A Cracovia, presso l’Istituto italiano di cultura, via Grodzka 49, una mostra sugli Internati Militari Italiani, 600.000 volte no, presenta alcune rare fotografie del campo di Przemyśl, conservate nel Fondo Pirola della Fondazione Memoria della Deportazione. La mostra sarà esposta dal 26 gennaio al 26 febbraio 2018 e poi verrà riproposta in altre città della Polonia.
Siamo lieti di aver collaborato alla realizzazione di questa importante esposizione, volta a far conoscere in Europa la memoria dei nostri seicentomila soldati che dissero no alla Repubblica Sociale Italiana di Mussolini.
Il contributo rientra in un percorso di iniziative della Fondazione volto alla ricerca e alla conservazione della memoria dei nostri internati militari.
Diciamo ancora una volta grazie alla vedova di Felice Pirola Renata Magini e alla figlia Tiziana, che quest’anno hanno donato alla Fondazione l’intera biblioteca e la parte mancante dei materiali d’archivio.
Fondo Pirola
Il fondo Pirola è stato donato dalla famiglia alla Fondazione Memoria della Deportazione tra 2003 e 2004 e contiene atti raccolti o prodotti da Felice Pirola durante le sue ricerche.

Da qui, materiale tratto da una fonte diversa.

(** X2. An upload reply that is not accepted changes nothing on the page
    but the error text and the loader: the three script variables, the
    controls, both selects and the main content's visibility are as before.
    The text reports the message of the rejected [fetch], the status text
    of a reply that is not ok (whatever its body says), the parse error of a
    body that is not JSON, or the [error] field of the body. *)
Theorem rejected_upload_only_reports (s : ui) (r : fetched UploadData) :
  upload_accepted r = None →
  let s' := (upload_settled r s).2 in
  (∃ message,
     inner s' !! "upload-error" = Some ("Upload failed: " +:+ message)
     ∧ match r with
       | NetworkError e => message = e
       | Resolved response =>
           if ok response then
             match body response with
             | BadJson e => message = e
             | Json data => u_error data = Some message ∧ message ≠ ""
             end
           else message = "Server error: " +:+ statusText response
       end)
  ∧ (∀ id, id ≠ "upload-error" → inner s' !! id = inner s !! id)
  ∧ (∀ id, id ≠ "loader" → display s' !! id = display s !! id)
  ∧ currentFilename s' = currentFilename s
  ∧ currentCleanedFilename s' = currentCleanedFilename s
  ∧ columns s' = columns s
  ∧ missing_values_options s' = missing_values_options s
  ∧ outlier_options s' = outlier_options s
  ∧ normalize_options s' = normalize_options s
  ∧ columnSelect s' = columnSelect s
  ∧ plotTypeSelect s' = plotTypeSelect s.
Proof.
  intros Hrej s'. subst s'. rewrite upload_settled_eval, Hrej. proj.
  split; [|split; [|split]]; [| |by intros id Hid; rewrite lookup_insert_ne|done].
  - exists (upload_failure r). split; [by rewrite lookup_insert_eq|].
    unfold upload_accepted, upload_failure in *.
    destruct r as [e|[o st stt [e|data]]]; cbn [ok body statusText] in *;
      [done|by destruct o|].
    destruct o; [|done]. unfold truthy in *.
    destruct (u_error data) as [e|]; [|done].
    by destruct (decide (e = "")).
  - intros id Hid. by rewrite lookup_insert_ne.
Qed.

Lemma rejected_upload_only_reports_witness :
  let r : fetched UploadData :=
    Resolved (Build_Response false 400 "BAD REQUEST"
      (Json {| u_error := Some "Invalid file type"; u_filename := "";
               u_columns := None; u_preview := ""; u_insights := None |})) in
  upload_accepted r = None
  ∧ inner (upload_settled r initial).2 !! "upload-error" =
      Some "Upload failed: Server error: BAD REQUEST"
  ∧ currentFilename (upload_settled r initial).2 = None.
Proof.
  intros r.
  destruct (rejected_upload_only_reports initial r eq_refl)
    as ((message & Htext & Hmessage) & _ & _ & Hname & _).
  split; [reflexivity|]. split; [|exact Hname].
  cbn in Hmessage. by rewrite Htext, Hmessage.
Defined.
Record Place := {
  place_id : option string;
  name : option string;
  formatted_address : option string;
  vicinity : option string;
  geometry : option Geometry;
  rating : option number;
  user_ratings_total : option number;
  price_level : option number;
  international_phone_number : option string;
  website : option string;
  opening_hours : option OpeningHours;
  types : option (list string);
  photos : option (list Photo);
  permanently_closed : option bool
}.

End Provider.

Module Places.
Import JsNumber.
Local Open Scope js_scope.

Record PhotoRef := {
  photo_reference : option string;
  width : option number;
  height : option number
}.

Record PlaceRecord := {
  place_id : option string;
  name : option string;
  formatted_address : option string;
  vicinity : option string;
  lat : option number;
  lng : option number;
  rating : option number;
  user_ratings_total : option number;
  price_level : option number;
  phone : option string;
  website : option string;
  opening_hours : option Provider.OpeningHours;
  types : option (list string);
  photos : list PhotoRef;
  distance_km : option number;
  distance_text : option string;
  permanently_closed : option bool
}.
(** * app.js: input sanitizer, restricted evaluator and array transformer

  A shallow embedding of [src/app.js] and of the parts of the JavaScript
  run time its three exported functions rely on, followed by the
  properties of [processInput], [safeEval] and [processData].

  - [JS] holds the run time: values, [typeof], truthiness, strings as
    sequences of UTF-16 code units, the two regular expressions of the
    program, IEEE 754 binary64 numbers (the Standard Library's
    [SpecFloat]), promises, micro-tasks and timers.
  - [Engine] holds the part of the language reached through
    [new Function('return ' + expression)()]: lexer, parser and evaluator
    of a fragment of ECMAScript.
  - [App] holds the program itself: [config], [processInput], [safeEval]
    and [processData].
  - [Trace] and [Spec] hold the vocabulary of the statements: the worlds
    met along a call of [processData], and the notions the specification
    uses (allowed pattern, trimmed, upper case, sums and terms).
  - [More] holds the vocabulary of the further properties (malformed
    sums, integer literals, timers), and [Driver] the routine [main] with
    the lines it logs.

  Failures are told apart by the message of the [Error] thrown. *)

From Stdlib Require Import ZArith List String Ascii Bool Lia.
From Stdlib Require Import Floats.SpecFloat.
Import ListNotations.
Local Open Scope Z_scope.

Set Warnings "-register-all".

(* ===================================================================== *)
(** * The run time *)
(* ===================================================================== *)

Module JS.

(** ** Strings: sequences of UTF-16 code units *)

Definition code_unit := Z.
Definition js_string := list code_unit.

(** A source literal made of ASCII characters, as code units. *)
Definition lit (s : string) : js_string :=
  map (fun a => Z.of_N (N_of_ascii a)) (list_ascii_of_string s).

(** ** Numbers: binary64 *)

Definition number := spec_float.
Definition prec := 53.
Definition emax := 1024.

Definition num_mul : number -> number -> number := SFmul prec emax.
Definition num_div : number -> number -> number := SFdiv prec emax.
Definition num_add : number -> number -> number := SFadd prec emax.
Definition num_sub : number -> number -> number := SFsub prec emax.
Definition num_neg : number -> number := SFopp.

(** The number nearest to an integer (ties to even). *)
Definition of_Z (z : Z) : number := binary_normalize prec emax z 0 false.

(** ** Errors and completions *)

(** [Error msg] is [new Error(msg)]; the others are the engine's own
    exceptions. *)
Inductive error :=
| Error (message : string)
| SyntaxError
| TypeError
| RangeError.

Inductive completion (A : Type) :=
| Normal (a : A)
| Throw (e : error).
Arguments Normal {A} a.
Arguments Throw {A} e.

(** ** Values *)

Inductive value :=
| VUndefined
| VNull
| VBool (b : bool)
| VNumber (n : number)
| VBigInt (z : Z)
| VString (s : js_string)
| VSymbol
| VArray (slots : list (option value))  (* [None] is a hole *)
| VFunction
| VObject.                               (* any other object *)

Definition typeof (v : value) : string :=
  match v with
  | VUndefined => "undefined"
  | VNull => "object"
  | VBool _ => "boolean"
  | VNumber _ => "number"
  | VBigInt _ => "bigint"
  | VString _ => "string"
  | VSymbol => "symbol"
  | VArray _ => "object"
  | VFunction => "function"
  | VObject => "object"
  end.

(** ToBoolean *)
Definition truthy (v : value) : bool :=
  match v with
  | VUndefined | VNull => false
  | VBool b => b
  | VNumber (S754_zero _) | VNumber S754_nan => false
  | VNumber _ => true
  | VBigInt z => negb (z =? 0)
  | VString s => match s with [] => false | _ => true end
  | VSymbol | VArray _ | VFunction | VObject => true
  end.

Definition Array_isArray (v : value) : bool :=
  match v with VArray _ => true | _ => false end.

(** The code units of a string value, its [length], and the slots of an
    array; read only after the matching type test. *)
Definition chars (v : value) : js_string :=
  match v with VString s => s | _ => [] end.

Definition str_length (s : js_string) : Z := Z.of_nat (List.length s).

Definition slots (v : value) : list (option value) :=
  match v with VArray l => l | _ => [] end.

(** ** White space, [trim] and [toUpperCase] *)

(** WhiteSpace and LineTerminator: what [\s] matches and what [trim]
    strips. *)
Definition isWhiteSpace (c : code_unit) : bool :=
  ((9 <=? c) && (c <=? 13))
  || (c =? 32) || (c =? 160) || (c =? 5760)
  || ((8192 <=? c) && (c <=? 8202))
  || (c =? 8232) || (c =? 8233) || (c =? 8239) || (c =? 8287)
  || (c =? 12288) || (c =? 65279).

Fixpoint trimStart (s : js_string) : js_string :=
  match s with
  | [] => []
  | c :: r => if isWhiteSpace c then trimStart r else s
  end.

Definition trimEnd (s : js_string) : js_string := rev (trimStart (rev s)).

Definition trim (s : js_string) : js_string := trimEnd (trimStart s).

Definition isLower (c : code_unit) : bool := (97 <=? c) && (c <=? 122).
Definition isUpper (c : code_unit) : bool := (65 <=? c) && (c <=? 90).
Definition isDigit (c : code_unit) : bool := (48 <=? c) && (c <=? 57).

(** Case mapping of the Basic Latin block.  Code units beyond it are left
    as they are: the program upper-cases only strings that passed
    [allowedChars], whose cased code units are all in [a-zA-Z]. *)
Definition upper_unit (c : code_unit) : code_unit :=
  if isLower c then c - 32 else c.

Definition toUpperCase (s : js_string) : js_string := map upper_unit s.

(** ** Regular expressions of the shape [/^[...]+$/] *)

Inductive class_atom :=
| CRange (lo hi : code_unit)   (* [lo-hi] *)
| CChar (c : code_unit)        (* a single character *)
| CSpace.                      (* [\s] *)

Definition atom_matches (a : class_atom) (c : code_unit) : bool :=
  match a with
  | CRange lo hi => (lo <=? c) && (c <=? hi)
  | CChar c' => c =? c'
  | CSpace => isWhiteSpace c
  end.

Definition class_matches (cls : list class_atom) (c : code_unit) : bool :=
  existsb (fun a => atom_matches a c) cls.

(** [/^[cls]+$/] without flags: no [lastIndex] is read or written. *)
Record regexp := AnchoredPlus { char_class : list class_atom }.

Definition RegExp_test (r : regexp) (s : js_string) : bool :=
  match s with
  | [] => false
  | _ => forallb (class_matches (char_class r)) s
  end.

(** ** [Array.prototype.map]

    The callback is called on the present elements from left to right;
    holes stay holes; the first exception ends the iteration. *)
Fixpoint Array_map (f : value -> completion value) (l : list (option value))
  : completion (list (option value)) :=
  match l with
  | [] => Normal []
  | None :: r =>
      match Array_map f r with
      | Normal r' => Normal (None :: r')
      | Throw e => Throw e
      end
  | Some v :: r =>
      match f v with
      | Throw e => Throw e
      | Normal v' =>
          match Array_map f r with
          | Normal r' => Normal (Some v' :: r')
          | Throw e => Throw e
          end
      end
  end.

(** ** Promises, micro-tasks and timers *)

Definition promise_ref := nat.

Inductive outcome :=
| Fulfilled (v : value)
| Rejected (e : error).

(** A promise: its outcome once settled, the [alreadyResolved] flag shared
    by the [resolve] and [reject] functions handed to its creator, and the
    promises waiting to take over its outcome. *)
Record promise := {
  settled : option outcome;
  alreadyResolved : bool;
  reactions : list promise_ref
}.

Inductive job :=
| ResolveThenableJob (target source : promise_ref)
| ReactionJob (target : promise_ref) (o : outcome).

(** The one closure the program hands to [setTimeout]:
    [() => reject(e)], with the [reject] of promise [p]. *)
Inductive callback :=
| RejectWith (p : promise_ref) (e : error).

Record timer := {
  timer_id : nat;
  due : Z;
  handler : callback
}.

(** The state of the event loop.  [map_cost n] is the time in milliseconds
    the engine spends in a [map] over [n] slots. *)
Record world := {
  clock : Z;
  map_cost : nat -> Z;
  heap : list promise;
  jobs : list job;
  timers : list timer;
  next_timer : nat
}.

Definition set_clock (t : Z) (w : world) : world :=
  {| clock := t; map_cost := map_cost w; heap := heap w; jobs := jobs w;
     timers := timers w; next_timer := next_timer w |}.

Definition set_heap (h : list promise) (w : world) : world :=
  {| clock := clock w; map_cost := map_cost w; heap := h; jobs := jobs w;
     timers := timers w; next_timer := next_timer w |}.

Definition set_jobs (q : list job) (w : world) : world :=
  {| clock := clock w; map_cost := map_cost w; heap := heap w; jobs := q;
     timers := timers w; next_timer := next_timer w |}.

Definition set_timers (ts : list timer) (n : nat) (w : world) : world :=
  {| clock := clock w; map_cost := map_cost w; heap := heap w; jobs := jobs w;
     timers := ts; next_timer := n |}.

(** The state monad of the run time. *)
Definition M (A : Type) := world -> A * world.

Definition ret {A} (a : A) : M A := fun w => (a, w).

Definition bind {A B} (m : M A) (k : A -> M B) : M B :=
  fun w => let (a, w') := m w in k a w'.

Declare Scope js_scope.
Delimit Scope js_scope with js.
Notation "x <- c ;; k" := (bind c (fun x => k))
  (at level 61, c at next level, right associativity) : js_scope.
Notation "c ;; k" := (bind c (fun _ => k))
  (at level 61, right associativity) : js_scope.
Local Open Scope js_scope.

(** [l.map(f)] and the time it takes. *)
Definition timed_map (f : value -> completion value) (l : list (option value))
  : M (completion (list (option value))) :=
  fun w => (Array_map f l, set_clock (clock w + map_cost w (List.length l)) w).

Definition pending : promise :=
  {| settled := None; alreadyResolved := false; reactions := [] |}.

Definition new_promise : M promise_ref :=
  fun w => (List.length (heap w), set_heap (heap w ++ [pending]) w).

Definition lookup (p : promise_ref) (w : world) : option promise :=
  nth_error (heap w) p.

Fixpoint update {A} (i : nat) (f : A -> A) (l : list A) : list A :=
  match l, i with
  | [], _ => []
  | x :: r, O => f x :: r
  | x :: r, S i' => x :: update i' f r
  end.

Definition modify (p : promise_ref) (f : promise -> promise) : M unit :=
  fun w => (tt, set_heap (update p f (heap w)) w).

Definition enqueue (js : list job) : M unit :=
  fun w => (tt, set_jobs (jobs w ++ js) w).

(** FulfillPromise and RejectPromise: a pending promise takes the outcome
    and one reaction job per waiting promise is queued; a settled promise
    is left alone. *)
Definition settle (p : promise_ref) (o : outcome) : M unit :=
  fun w =>
    match lookup p w with
    | Some {| settled := None; alreadyResolved := a; reactions := rs |} =>
        (modify p (fun _ => {| settled := Some o; alreadyResolved := a; reactions := [] |}) ;;
         enqueue (map (fun t => ReactionJob t o) rs)) w
    | _ => (tt, w)
    end.

Definition is_resolved (p : promise_ref) (w : world) : bool :=
  match lookup p w with
  | Some pr => alreadyResolved pr
  | None => true
  end.

Definition mark_resolved (p : promise_ref) : M unit :=
  modify p (fun pr => {| settled := settled pr; alreadyResolved := true;
                         reactions := reactions pr |}).

(** [resolve(v)] for a value that is not a thenable. *)
Definition resolve_fn (p : promise_ref) (v : value) : M unit :=
  fun w =>
    if is_resolved p w then (tt, w)
    else (mark_resolved p ;; settle p (Fulfilled v)) w.
(** ** The theorems at concrete inputs *)

Abbreviation demo_env f :=
  (f demo_lower demo_strip demo_re_search demo_ratio demo_json_dumps
     "uk" "gpt-4o-mini" "Ти помічник магазину Shop Cozy.").

(** Two texts answer the two fields of [demo_data]: one row, no session. *)
Lemma lead_flow_persists_one_row_witness :
  let evs := [ev_lead (olena "/lead");
              ev_text "2026-01-05T10:00:00" (olena "Олена");
              ev_text "2026-01-05T10:01:00" (olena " 0501234567 ")] in
  let w' := demo_env run demo_data None demo_open evs initial_world in
  LEADS_CSV w' =
    Some [csv_header;
          [cell_str "2026-01-05T10:01:00"; cell_int 42; cell_str "olena";
           cell_str "Олена"; cell_str "0501234567"; cell_str ""]] ∧
  LEAD_STATE w' !! 42 = None.
Proof.
  destruct (demo_env lead_flow_persists_one_row demo_data None demo_open (olena "/lead")
              [("2026-01-05T10:00:00", olena "Олена");
               ("2026-01-05T10:01:00", olena " 0501234567 ")] initial_world)
    as (utcnow & upd & Hlast & Hend & _ & _).
  - done.
  - reflexivity.
  - repeat constructor; eexists; (split; [reflexivity | discriminate]).
  - injection Hlast as <- <-. unfold demo_open in Hend.
    destruct Hend as (_ & Hnone & _ & Hcsv). split; [|exact Hnone].
    etransitivity; [exact Hcsv | reflexivity].
Defined.

(** The one field of [email_data] is "email": its answer reaches no column
    of the row, so the record does not hold the submitted text. *)
Lemma lead_flow_drops_unlisted_field :
  let evs := [ev_lead (olena "/lead");
              ev_text "2026-01-05T10:00:00" (olena "olena@example.com")] in
  let w' := demo_env run email_data None demo_open evs initial_world in
  let row := [cell_str "2026-01-05T10:00:00"; cell_int 42; cell_str "olena";
              cell_str ""; cell_str ""; cell_str ""] in
  demo_env run_results email_data None demo_open evs initial_world = [Ok tt; Ok tt] ∧
  LEADS_CSV w' = Some [csv_header; row] ∧
  cell_str "olena@example.com" ∉ row.
Proof.
  split_and!; [reflexivity | reflexivity |].
  intros H. repeat (apply elem_of_cons in H as [H|H]; [discriminate|]).
  by apply elem_of_nil in H.
Qed.


(** "delivery" is the second sub-pattern of the first entry. *)
Lemma faq_answer_first_match_witness :
  faq_answer demo_strip demo_re_search demo_ratio demo_data "Is there delivery?" 78
    = Ok (Some "Доставка 1-2 дні").
Proof.
  refine (proj2 (faq_answer_first_match demo_strip demo_re_search demo_ratio demo_data
                   [] {| q := "доставка|delivery"; a := "Доставка 1-2 дні" |}
                   [ {| q := "яка вартість доставки"; a := "Від 50 грн" |} ]
                   ["доставка"] "delivery" [] "Is there delivery?" 78
                   eq_refl eq_refl _ _ eq_refl)).
  - intros item' p' H. by apply elem_of_nil in H.
  - intros p' H. apply list_elem_of_singleton in H as ->. reflexivity.
Defined.

(** The utterance matches "доставка" of the second entry, but the scan first
    tries the pattern "(" of the first entry, and raises. *)
Lemma faq_answer_malformed_before_match :
  let u := "Яка у вас доставка?" in
  faq malformed_data !! 1%nat = Some {| q := "доставка|delivery"; a := "Доставка 1-2 дні" |} ∧
  demo_re_search (demo_strip "доставка") u = re_Match ∧
  Forall (λ p, demo_re_search (demo_strip p) u ≠ re_Match) (str_split "|" "(") ∧
  faq_answer demo_strip demo_re_search demo_ratio malformed_data u 78 = Raise re_error.
Proof.
  split_and!; try reflexivity. by repeat constructor.
Qed.

(** No rule matches; the token sets are equal, so the fuzzy phase answers. *)
Lemma faq_answer_fuzzy_phase_witness :
  faq_answer demo_strip demo_re_search demo_ratio demo_data
    "доставки вартість яка" 78 = Ok (Some "Від 50 грн") ∧
  faq_answer demo_strip demo_re_search demo_ratio demo_data
    "котра година" 78 = Ok None.
Proof.
  split.
  - destruct (faq_answer_fuzzy_phase demo_strip demo_re_search demo_ratio demo_data
                "доставки вартість яка" 78) as (n & best & Hn & Hmax & Hfirst & ->).
    + intros item p Hitem Hp. simpl in Hitem.
      repeat (apply elem_of_cons in Hitem as [->|Hitem]);
        [..|by apply elem_of_nil in Hitem];
        repeat (apply elem_of_cons in Hp as [->|Hp]);
        try reflexivity; by apply elem_of_nil in Hp.
    + destruct n as [|[|n]]; simpl in Hn; [| |done]; injection Hn as <-.
      * specialize (Hmax {| q := "яка вартість доставки"; a := "Від 50 грн" |}
                      ltac:(right; left)).
        by vm_compute in Hmax.
      * reflexivity.
  - destruct (faq_answer_fuzzy_phase demo_strip demo_re_search demo_ratio demo_data
                "котра година" 78) as (n & best & Hn & Hmax & Hfirst & ->).
    + intros item p Hitem Hp. simpl in Hitem.
      repeat (apply elem_of_cons in Hitem as [->|Hitem]);
        [..|by apply elem_of_nil in Hitem];
        repeat (apply elem_of_cons in Hp as [->|Hp]);
        try reflexivity; by apply elem_of_nil in Hp.
    + destruct n as [|[|n]]; simpl in Hn; [| |done]; injection Hn as <-;
        reflexivity.
Defined.

(** No sub-pattern matches the utterance, yet [faq_answer] neither scores it
    nor returns [None]: the first pattern does not compile. *)
Lemma faq_answer_malformed_no_match :
  let u := "котра година" in
  Forall (λ item, Forall (λ p, demo_re_search (demo_strip p) u ≠ re_Match)
                         (str_split "|" (q item)))
         (faq malformed_data) ∧
  faq_answer demo_strip demo_re_search demo_ratio malformed_data u 78 = Raise re_error.
Proof.
  split; [|reflexivity]. by repeat constructor.
Qed.

(** The first sub-pattern in scan order does not compile. *)
Lemma faq_answer_raises_iff_witness :
  ∃ pre p item post,
    scan_order demo_strip (faq malformed_data) = pre ++ (p, item) :: post ∧
    demo_re_search p "привіт" = re_raises ∧
    ∀ x, x ∈ pre → demo_re_search x.1 "привіт" = re_None.
Proof.
  apply (proj1 (proj1 (faq_answer_raises_iff demo_strip demo_re_search demo_ratio
                         malformed_data "привіт" 78))).
  reflexivity.
Defined.

(** The malformed pattern is not skipped: [faq_answer] raises. *)
Lemma faq_answer_malformed_raises :
  demo_re_search (demo_strip "(") "привіт" = re_raises ∧
  faq_answer demo_strip demo_re_search demo_ratio malformed_data "привіт" 78
    = Raise re_error.
Proof. by split. Qed.

(** A client whose call fails: the reply is the canned sentence. *)
Example gen_ai_reply_client_down :
  gen_ai_reply demo_lower demo_strip demo_json_dumps "gpt-4o-mini"
    "Ти помічник магазину Shop Cozy." demo_data
    (Some (λ _, Raise (ExternalError "timeout"))) "котра година" "uk" initial_world
  = (initial_world,
     [chat_completions_create
        {| req_model := "gpt-4o-mini";
           req_system := "Ти помічник магазину Shop Cozy." +:+ newline +:+ newline
                         +:+ "YAML:" +:+ newline +:+ "{}" +:+ newline +:+ newline
                         +:+ "Language to respond: uk";
           req_user := "котра година"; req_temperature := 4 # 10;
           req_max_tokens := 300 |};
      logger_warning (ExternalError "timeout")],
     Ok fallback_uk).
Proof. reflexivity. Qed.

(** The empty text and a tie give "uk"; two "ru" markers against none give
    "ru". *)
Lemma detect_lang_spec_witness :
  detect_lang demo_lower "" = "uk" ∧
  detect_lang demo_lower "Меню и доставка" = "uk" ∧
  detect_lang demo_lower "Сколько стоит? Какая ЦЕНА?" = "ru".
Proof.
  split_and!.
  - by apply (detect_lang_spec demo_lower "").
  - apply (proj2 (proj1 (proj2 (proj2 (detect_lang_spec demo_lower "Меню и доставка"))))).
    by vm_compute.
  - apply (proj2 (proj1 (proj2 (detect_lang_spec demo_lower
                                  "Сколько стоит? Какая ЦЕНА?")))).
    by vm_compute.
Defined.
Lemma occupied_cells_split g :
  Forall (fun row => length row = 10%nat) g →
  occupied_cells g
  = (10 * length (List.filter complete g)
     + occupied_cells (List.filter incomplete g))%nat.
Proof.
  induction 1 as [|row g Hrow _ IH]; [reflexivity|]. simpl.
  rewrite occupied_cells_cons, IH. unfold incomplete at 2.
  destruct (complete row) eqn:Hc; simpl.
  - rewrite (complete_row_count row Hc), Hrow. lia.
  - rewrite occupied_cells_cons. lia.
Qed.

(** X7.  [clear_lines] removes exactly ten blocks per line it reports. *)
Theorem clear_lines_occupied_cells (b : Board.t) :
  board_ok b →
  (occupied_cells (Board.grid (Board.clear_lines b).1)
   + 10 * Z.to_nat (Board.clear_lines b).2)%nat
  = occupied_cells (Board.grid b).
Proof.
  intros (_ & _ & _ & Hrows). rewrite clear_lines_eq. simpl.
  rewrite Nat2Z.id, occupied_cells_app, occupied_cells_empty_rows.
  rewrite (occupied_cells_split _ Hrows). lia.
Qed.

(** ** The engine invariant *)

Lemma piece_ok_new k : piece_ok (Piece.new k).
Proof. destruct k; (split; [vm_compute; split; [discriminate | reflexivity] | reflexivity]). Qed.

Lemma piece_ok_rotate p : piece_ok (Piece.rotate p).
Proof.
  unfold piece_ok, Piece.rotate, Piece.rotations. simpl. split; [|reflexivity].
  apply Z.mod_pos_bound. rewrite PIECES_length.
  destruct (Piece.type p); simpl; lia.
Qed.

Lemma new_spawn_valid k : Board.is_valid_position Board.new (Piece.new k) = Ok true.
Proof. destruct k; reflexivity. Qed.

Lemma set_current_piece_same s p :
  p = Tetris.current_piece s → Tetris.set_current_piece p s = s.
Proof. intros ->. destruct s. reflexivity. Qed.

Lemma move_left_outcome s :
  let p := Tetris.current_piece s in
  board_ok (Tetris.board s) →
  ∃ valid,
    Board.is_valid_position (Tetris.board s) (Piece.set_x (Piece.x p - 1) p)
    = Ok valid ∧
    Tetris.move_left s
    = Ok (if valid then Tetris.set_current_piece (Piece.set_x (Piece.x p - 1) p) s
          else s).
Proof.
  intros p Hb.
  destruct (is_valid_position_total (Tetris.board s)
              (Piece.set_x (Piece.x p - 1) p) Hb) as (valid & Hv).
  exists valid. split; [exact Hv|]. unfold Tetris.move_left. fold p.
  rewrite Hv. simpl. destruct valid; simpl; [reflexivity|].
  f_equal. apply set_current_piece_same. subst p.
  destruct (Tetris.current_piece s). unfold Piece.set_x. simpl. f_equal. lia.
Qed.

Il riordino e l’inventariazione della prima parte del Fondo sono stati curati da Sonia Gliera. Quantità: buste 28, fascicoli 127. Estremi cronologici: 1839; 1926 – 2000.
Nel luglio 2017 il Fondo si è arricchito con una successiva donazione con un Secondo versamento di tredici scatole, che risulta essere omogeneo a quello precedente ed è ancora in corso di riordino e inventariazione.
Nel corso di una decennale attività di ricerca personale, sia per collezionismo sia per la preparazione di mostre e di articoli, Felice Pirola si è dedicato alla raccolta di documenti e di missive di internati militari, nonché di materiale filatelico, sempre legato all’internamento e alla deportazione.
Consistenza del Fondo Pirola
Il fondo si compone di raccolte di documenti, estratti da pubblicazioni, lettere, articoli di periodico, elenchi e studi sulla deportazione, sull’internamento, sui campi di concentramento e sulle singole persone coinvolte.
Di particolare interesse e rarità è la documentazione sugli Internati Militari Italiani (IMI); non mancano atti sui campi in Italia, ex Jugoslavia, Francia e Germania, sui campi per il lavoro coatto, ma anche sui più noti campi di concentramento.
Il materiale si presenta, in genere, organizzato per argomenti o per singoli campi. È presente un’accurata raccolta iconografica sui lager e sugli Stalag con fotografie, illustrazioni e fotocopie di piantine di campi, anche poco studiati. Una preziosa raccolta di circa tremila lettere originali inviate dai campi militari da prigionieri italiani, collezionata nel tempo da Pirola, è stata oggetto di studi specifici e di pubblicazioni. Sono sporadici gli atti di carattere personale.
Felice Pirola
Felice Pirola, nato a Lissone (MI) il 16 febbraio 1923 e morto a Milano nel 2000, di professione meccanico tornitore di apparecchi di precisione, nel 1942 fu richiamato alle armi e prestò servizio nel Genio militare, come telegrafista, prima a Pescia (Pistoia) e poi a Casale Monferrato (Alessandria).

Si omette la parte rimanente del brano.